### Your objective:
Records follow. Pull out every line that contains "Ready".

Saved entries
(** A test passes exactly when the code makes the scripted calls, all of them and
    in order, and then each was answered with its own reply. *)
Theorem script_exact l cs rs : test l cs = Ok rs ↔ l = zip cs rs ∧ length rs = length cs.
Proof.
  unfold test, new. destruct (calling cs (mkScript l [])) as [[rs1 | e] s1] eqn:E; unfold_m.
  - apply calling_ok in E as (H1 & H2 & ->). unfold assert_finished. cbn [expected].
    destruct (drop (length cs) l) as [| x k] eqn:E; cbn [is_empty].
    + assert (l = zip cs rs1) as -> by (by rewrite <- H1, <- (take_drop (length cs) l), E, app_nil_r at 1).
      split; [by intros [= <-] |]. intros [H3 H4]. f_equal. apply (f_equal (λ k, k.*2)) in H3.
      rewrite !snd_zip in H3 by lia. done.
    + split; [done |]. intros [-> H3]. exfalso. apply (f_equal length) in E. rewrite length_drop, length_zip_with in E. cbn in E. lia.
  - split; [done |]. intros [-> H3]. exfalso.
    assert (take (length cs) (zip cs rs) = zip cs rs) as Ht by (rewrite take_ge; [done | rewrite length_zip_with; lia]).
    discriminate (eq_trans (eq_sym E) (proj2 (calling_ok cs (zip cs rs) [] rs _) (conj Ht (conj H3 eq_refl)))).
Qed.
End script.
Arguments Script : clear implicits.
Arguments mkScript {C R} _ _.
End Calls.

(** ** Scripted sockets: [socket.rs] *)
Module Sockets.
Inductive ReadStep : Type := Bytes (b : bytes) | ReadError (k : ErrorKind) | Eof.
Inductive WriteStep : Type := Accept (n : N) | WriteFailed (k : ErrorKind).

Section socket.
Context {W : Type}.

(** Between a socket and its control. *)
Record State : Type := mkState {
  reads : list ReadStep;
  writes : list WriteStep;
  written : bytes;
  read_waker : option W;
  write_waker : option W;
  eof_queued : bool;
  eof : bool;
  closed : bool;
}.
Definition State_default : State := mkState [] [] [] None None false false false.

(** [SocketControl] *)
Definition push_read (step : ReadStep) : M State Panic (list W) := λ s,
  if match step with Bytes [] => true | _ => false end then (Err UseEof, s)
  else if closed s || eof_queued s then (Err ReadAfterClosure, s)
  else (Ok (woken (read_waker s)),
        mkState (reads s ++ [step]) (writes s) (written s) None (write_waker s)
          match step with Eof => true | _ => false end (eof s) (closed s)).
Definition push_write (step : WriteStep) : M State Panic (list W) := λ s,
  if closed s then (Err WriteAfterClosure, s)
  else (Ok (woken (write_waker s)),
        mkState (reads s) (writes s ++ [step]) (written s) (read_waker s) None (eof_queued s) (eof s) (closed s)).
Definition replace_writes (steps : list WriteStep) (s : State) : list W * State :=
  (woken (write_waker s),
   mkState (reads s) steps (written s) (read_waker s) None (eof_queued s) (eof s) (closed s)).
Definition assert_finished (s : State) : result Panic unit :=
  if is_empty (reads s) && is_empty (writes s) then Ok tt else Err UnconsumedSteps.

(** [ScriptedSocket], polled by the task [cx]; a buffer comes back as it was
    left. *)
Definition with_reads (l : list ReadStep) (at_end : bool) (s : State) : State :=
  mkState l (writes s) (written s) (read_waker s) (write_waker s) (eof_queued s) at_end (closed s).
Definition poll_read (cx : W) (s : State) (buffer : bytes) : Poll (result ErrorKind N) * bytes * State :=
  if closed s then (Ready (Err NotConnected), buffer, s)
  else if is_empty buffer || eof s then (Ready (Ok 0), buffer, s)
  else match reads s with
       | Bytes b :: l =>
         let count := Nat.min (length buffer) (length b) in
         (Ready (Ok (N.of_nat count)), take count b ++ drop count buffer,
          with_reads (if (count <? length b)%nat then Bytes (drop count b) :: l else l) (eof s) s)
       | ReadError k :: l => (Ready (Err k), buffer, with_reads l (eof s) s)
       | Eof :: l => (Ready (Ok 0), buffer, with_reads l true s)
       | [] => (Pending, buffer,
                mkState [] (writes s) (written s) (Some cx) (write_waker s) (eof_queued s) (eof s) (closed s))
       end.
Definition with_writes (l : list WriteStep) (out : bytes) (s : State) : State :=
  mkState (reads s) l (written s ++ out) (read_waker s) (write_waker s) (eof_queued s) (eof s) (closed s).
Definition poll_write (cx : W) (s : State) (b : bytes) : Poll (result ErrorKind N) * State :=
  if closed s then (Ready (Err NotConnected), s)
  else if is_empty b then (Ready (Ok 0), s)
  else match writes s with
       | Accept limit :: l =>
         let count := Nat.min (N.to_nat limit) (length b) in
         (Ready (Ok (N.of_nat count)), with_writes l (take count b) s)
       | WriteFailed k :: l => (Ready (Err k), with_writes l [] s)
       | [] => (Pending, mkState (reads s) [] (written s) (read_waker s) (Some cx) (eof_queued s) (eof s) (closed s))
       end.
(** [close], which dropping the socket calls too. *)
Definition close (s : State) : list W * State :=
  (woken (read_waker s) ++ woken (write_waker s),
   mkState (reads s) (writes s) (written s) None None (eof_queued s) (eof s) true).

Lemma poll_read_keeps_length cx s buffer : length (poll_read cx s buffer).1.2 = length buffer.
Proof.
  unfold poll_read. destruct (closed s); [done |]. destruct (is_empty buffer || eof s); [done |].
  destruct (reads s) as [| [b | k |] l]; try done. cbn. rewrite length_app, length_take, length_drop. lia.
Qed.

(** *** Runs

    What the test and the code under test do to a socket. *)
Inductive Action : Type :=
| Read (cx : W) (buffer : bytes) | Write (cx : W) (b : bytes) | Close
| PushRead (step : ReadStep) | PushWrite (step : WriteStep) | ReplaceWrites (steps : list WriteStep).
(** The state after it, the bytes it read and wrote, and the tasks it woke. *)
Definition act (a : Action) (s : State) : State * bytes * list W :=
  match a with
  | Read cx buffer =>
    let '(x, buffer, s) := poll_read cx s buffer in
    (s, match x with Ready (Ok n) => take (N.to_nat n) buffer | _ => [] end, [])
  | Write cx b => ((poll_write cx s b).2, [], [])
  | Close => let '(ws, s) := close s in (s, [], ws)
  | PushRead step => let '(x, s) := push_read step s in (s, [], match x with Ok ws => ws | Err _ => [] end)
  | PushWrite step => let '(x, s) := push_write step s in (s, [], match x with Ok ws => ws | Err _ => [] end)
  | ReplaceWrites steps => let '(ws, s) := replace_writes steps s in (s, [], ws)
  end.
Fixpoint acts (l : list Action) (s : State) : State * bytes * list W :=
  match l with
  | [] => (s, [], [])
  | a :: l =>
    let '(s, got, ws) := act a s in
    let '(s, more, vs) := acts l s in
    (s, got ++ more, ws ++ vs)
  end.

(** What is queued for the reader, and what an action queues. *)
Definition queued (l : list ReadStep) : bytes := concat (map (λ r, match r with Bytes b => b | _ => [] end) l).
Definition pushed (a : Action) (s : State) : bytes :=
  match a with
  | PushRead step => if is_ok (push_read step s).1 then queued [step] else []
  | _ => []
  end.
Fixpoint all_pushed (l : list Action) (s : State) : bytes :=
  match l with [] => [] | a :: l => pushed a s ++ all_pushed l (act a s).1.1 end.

### Exercise answer:
  if closed s then (Ready (Err NotConnected), buffer, s)
  else if is_empty buffer || eof s then (Ready (Ok 0), buffer, s)
         (Ready (Ok (N.of_nat count)), take count b ++ drop count buffer,
       | ReadError k :: l => (Ready (Err k), buffer, with_reads l (eof s) s)
       | Eof :: l => (Ready (Ok 0), buffer, with_reads l true s)
  if closed s then (Ready (Err NotConnected), s)
  else if is_empty b then (Ready (Ok 0), s)
         (Ready (Ok (N.of_nat count)), with_writes l (take count b) s)
       | WriteFailed k :: l => (Ready (Err k), with_writes l [] s)
    (s, match x with Ready (Ok n) => take (N.to_nat n) buffer | _ => [] end, [])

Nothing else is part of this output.